▸ **REQUIREMENT**: When the line containing "- apply bind_Done in Hrun" is reached, include it and end there; set down verbatim every line before it, starting at the top of the records.

▸ **RECORDED DATA**:
_ _ _ _ _

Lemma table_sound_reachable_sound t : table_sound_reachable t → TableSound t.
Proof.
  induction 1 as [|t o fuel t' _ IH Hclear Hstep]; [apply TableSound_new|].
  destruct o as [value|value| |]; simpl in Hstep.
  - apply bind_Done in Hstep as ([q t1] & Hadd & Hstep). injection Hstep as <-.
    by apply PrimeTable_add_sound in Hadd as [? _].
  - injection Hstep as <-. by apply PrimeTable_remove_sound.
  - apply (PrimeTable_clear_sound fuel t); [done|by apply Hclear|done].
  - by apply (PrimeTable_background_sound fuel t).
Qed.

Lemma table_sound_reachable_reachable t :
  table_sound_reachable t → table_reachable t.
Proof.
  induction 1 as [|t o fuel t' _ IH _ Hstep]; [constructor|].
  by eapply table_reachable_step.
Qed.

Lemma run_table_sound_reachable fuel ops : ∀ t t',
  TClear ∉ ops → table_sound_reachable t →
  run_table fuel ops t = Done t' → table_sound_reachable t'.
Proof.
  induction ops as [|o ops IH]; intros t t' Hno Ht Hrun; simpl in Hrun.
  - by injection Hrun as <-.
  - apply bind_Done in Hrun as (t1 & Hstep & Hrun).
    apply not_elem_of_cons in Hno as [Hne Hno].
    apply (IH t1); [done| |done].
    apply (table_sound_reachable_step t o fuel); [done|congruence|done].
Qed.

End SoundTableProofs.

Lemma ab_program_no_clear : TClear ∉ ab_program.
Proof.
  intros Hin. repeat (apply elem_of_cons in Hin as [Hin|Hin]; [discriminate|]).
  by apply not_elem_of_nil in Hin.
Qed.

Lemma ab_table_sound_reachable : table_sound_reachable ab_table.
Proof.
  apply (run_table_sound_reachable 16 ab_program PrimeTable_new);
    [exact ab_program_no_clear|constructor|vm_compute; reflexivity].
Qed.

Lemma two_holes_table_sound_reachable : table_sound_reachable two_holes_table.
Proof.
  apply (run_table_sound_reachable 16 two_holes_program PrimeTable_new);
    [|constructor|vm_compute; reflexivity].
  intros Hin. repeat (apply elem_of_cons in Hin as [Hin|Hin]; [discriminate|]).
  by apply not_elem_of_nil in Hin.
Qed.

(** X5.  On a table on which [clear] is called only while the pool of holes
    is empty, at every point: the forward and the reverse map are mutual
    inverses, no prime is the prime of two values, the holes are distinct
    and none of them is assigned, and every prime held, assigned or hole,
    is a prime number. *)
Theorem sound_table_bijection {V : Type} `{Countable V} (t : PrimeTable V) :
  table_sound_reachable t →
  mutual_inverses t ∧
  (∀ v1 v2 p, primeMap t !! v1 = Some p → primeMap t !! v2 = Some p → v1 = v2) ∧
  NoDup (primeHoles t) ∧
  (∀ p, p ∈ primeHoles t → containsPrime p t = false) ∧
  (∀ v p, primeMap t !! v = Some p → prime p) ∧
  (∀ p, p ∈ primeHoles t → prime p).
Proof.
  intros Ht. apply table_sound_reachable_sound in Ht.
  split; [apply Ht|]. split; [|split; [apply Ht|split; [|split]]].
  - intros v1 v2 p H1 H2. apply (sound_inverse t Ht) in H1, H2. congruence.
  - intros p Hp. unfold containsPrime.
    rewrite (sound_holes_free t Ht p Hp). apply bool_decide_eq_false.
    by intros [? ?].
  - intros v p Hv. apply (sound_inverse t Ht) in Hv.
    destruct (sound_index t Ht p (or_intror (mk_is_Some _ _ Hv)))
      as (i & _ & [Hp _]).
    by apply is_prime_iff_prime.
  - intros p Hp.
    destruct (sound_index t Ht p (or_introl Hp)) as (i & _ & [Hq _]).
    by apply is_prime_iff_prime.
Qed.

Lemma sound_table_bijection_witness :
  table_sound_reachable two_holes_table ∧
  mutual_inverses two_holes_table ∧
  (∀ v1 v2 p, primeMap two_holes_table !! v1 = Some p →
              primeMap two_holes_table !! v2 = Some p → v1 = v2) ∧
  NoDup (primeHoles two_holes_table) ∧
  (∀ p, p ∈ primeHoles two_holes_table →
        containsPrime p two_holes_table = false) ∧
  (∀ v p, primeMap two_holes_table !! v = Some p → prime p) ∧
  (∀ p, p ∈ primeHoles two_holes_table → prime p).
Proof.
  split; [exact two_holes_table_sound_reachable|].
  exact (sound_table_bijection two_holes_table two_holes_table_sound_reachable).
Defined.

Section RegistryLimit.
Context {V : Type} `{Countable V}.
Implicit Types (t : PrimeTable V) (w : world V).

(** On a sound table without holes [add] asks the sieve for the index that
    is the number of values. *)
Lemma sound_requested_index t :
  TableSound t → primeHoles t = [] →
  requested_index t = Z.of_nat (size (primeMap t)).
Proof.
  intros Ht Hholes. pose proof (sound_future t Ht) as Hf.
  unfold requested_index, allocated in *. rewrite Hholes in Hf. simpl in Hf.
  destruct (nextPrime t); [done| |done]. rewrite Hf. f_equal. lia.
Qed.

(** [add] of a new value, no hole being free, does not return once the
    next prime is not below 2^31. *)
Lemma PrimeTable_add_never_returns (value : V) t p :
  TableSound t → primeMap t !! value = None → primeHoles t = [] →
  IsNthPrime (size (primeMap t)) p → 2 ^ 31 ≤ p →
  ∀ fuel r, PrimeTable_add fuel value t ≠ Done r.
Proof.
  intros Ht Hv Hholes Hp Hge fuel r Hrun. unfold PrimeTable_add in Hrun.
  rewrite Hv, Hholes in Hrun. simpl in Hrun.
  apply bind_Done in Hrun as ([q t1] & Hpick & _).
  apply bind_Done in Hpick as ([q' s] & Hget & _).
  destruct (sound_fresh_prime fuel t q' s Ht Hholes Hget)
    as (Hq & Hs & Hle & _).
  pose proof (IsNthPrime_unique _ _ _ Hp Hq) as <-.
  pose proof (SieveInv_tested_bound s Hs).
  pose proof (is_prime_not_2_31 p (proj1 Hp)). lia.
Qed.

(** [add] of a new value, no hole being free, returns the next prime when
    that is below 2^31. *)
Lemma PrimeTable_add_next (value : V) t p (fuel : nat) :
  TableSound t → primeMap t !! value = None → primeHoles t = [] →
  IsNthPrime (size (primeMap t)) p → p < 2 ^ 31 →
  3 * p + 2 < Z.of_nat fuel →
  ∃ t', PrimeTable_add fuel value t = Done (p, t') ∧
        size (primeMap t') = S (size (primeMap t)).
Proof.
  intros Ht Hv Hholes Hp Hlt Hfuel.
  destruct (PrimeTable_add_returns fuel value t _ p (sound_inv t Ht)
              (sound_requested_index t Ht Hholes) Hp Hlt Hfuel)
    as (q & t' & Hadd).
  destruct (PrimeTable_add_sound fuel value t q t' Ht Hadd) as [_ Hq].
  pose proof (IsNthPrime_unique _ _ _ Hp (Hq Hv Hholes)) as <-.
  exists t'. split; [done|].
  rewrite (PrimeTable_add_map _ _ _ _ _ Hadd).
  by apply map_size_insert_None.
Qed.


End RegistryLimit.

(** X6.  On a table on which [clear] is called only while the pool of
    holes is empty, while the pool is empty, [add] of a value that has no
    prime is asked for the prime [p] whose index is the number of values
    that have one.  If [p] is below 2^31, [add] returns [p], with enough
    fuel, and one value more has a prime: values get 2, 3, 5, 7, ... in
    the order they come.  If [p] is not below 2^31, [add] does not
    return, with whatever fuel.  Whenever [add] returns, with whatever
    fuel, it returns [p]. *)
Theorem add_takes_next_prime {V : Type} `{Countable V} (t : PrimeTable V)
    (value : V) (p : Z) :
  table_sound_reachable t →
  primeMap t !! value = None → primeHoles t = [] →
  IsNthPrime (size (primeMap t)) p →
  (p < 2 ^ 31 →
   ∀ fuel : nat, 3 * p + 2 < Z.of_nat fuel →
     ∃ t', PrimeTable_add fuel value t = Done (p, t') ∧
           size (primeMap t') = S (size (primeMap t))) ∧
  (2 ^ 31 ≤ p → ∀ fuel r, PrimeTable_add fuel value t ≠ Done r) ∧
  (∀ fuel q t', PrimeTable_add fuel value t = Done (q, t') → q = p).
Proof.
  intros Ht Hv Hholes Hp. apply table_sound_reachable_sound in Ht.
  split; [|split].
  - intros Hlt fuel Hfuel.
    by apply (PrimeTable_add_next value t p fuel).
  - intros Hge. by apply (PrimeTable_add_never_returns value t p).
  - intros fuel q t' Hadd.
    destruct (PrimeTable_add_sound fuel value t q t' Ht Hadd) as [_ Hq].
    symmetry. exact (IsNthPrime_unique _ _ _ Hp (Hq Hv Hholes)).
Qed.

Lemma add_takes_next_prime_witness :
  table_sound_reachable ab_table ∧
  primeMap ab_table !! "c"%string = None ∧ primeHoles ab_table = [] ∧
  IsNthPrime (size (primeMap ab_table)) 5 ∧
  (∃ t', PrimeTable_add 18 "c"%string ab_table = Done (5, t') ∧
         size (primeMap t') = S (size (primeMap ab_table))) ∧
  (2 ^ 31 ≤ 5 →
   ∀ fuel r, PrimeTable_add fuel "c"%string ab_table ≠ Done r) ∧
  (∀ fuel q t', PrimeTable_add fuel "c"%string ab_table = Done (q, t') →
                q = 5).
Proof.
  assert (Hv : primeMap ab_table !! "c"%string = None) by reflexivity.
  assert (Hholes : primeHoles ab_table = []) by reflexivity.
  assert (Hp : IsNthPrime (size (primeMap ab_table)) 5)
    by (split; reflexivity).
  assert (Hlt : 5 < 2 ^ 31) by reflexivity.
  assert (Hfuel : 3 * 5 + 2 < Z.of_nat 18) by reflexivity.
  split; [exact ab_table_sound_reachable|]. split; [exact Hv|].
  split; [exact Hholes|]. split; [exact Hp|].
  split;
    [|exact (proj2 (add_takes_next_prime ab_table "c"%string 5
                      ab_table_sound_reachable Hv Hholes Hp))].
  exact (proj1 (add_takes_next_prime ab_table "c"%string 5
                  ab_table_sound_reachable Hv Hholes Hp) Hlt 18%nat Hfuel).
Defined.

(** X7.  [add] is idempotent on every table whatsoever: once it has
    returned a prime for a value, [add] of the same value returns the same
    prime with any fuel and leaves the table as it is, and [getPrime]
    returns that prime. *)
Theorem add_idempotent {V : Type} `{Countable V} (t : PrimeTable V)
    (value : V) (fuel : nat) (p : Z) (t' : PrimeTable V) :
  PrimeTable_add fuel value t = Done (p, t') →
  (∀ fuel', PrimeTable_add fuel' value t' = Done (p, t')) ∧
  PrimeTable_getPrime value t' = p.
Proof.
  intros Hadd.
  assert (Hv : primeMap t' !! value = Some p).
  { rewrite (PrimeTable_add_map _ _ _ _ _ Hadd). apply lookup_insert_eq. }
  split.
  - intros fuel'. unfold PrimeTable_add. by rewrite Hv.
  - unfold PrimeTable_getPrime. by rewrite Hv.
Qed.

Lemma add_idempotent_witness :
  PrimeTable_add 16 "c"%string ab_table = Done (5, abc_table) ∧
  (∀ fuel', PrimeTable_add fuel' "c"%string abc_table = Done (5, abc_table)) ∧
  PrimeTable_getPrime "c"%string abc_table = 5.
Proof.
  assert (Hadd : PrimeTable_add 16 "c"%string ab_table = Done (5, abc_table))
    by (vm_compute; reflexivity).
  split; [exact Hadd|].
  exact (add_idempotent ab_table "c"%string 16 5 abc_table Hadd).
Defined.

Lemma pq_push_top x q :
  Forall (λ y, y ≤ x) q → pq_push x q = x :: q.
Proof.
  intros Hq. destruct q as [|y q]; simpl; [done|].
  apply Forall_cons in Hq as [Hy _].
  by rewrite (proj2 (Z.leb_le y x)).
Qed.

_ _ _ _ _

▸ **RESPONSE BELOW**:
Lemma table_sound_reachable_sound t : table_sound_reachable t → TableSound t.
Proof.
  induction 1 as [|t o fuel t' _ IH Hclear Hstep]; [apply TableSound_new|].
  destruct o as [value|value| |]; simpl in Hstep.
  - apply bind_Done in Hstep as ([q t1] & Hadd & Hstep). injection Hstep as <-.
    by apply PrimeTable_add_sound in Hadd as [? _].
  - injection Hstep as <-. by apply PrimeTable_remove_sound.
  - apply (PrimeTable_clear_sound fuel t); [done|by apply Hclear|done].
  - by apply (PrimeTable_background_sound fuel t).
Qed.

Lemma table_sound_reachable_reachable t :
  table_sound_reachable t → table_reachable t.
Proof.
  induction 1 as [|t o fuel t' _ IH _ Hstep]; [constructor|].
  by eapply table_reachable_step.
Qed.

Lemma run_table_sound_reachable fuel ops : ∀ t t',
  TClear ∉ ops → table_sound_reachable t →
  run_table fuel ops t = Done t' → table_sound_reachable t'.
Proof.
  induction ops as [|o ops IH]; intros t t' Hno Ht Hrun; simpl in Hrun.
  - by injection Hrun as <-.
  - apply bind_Done in Hrun as (t1 & Hstep & Hrun).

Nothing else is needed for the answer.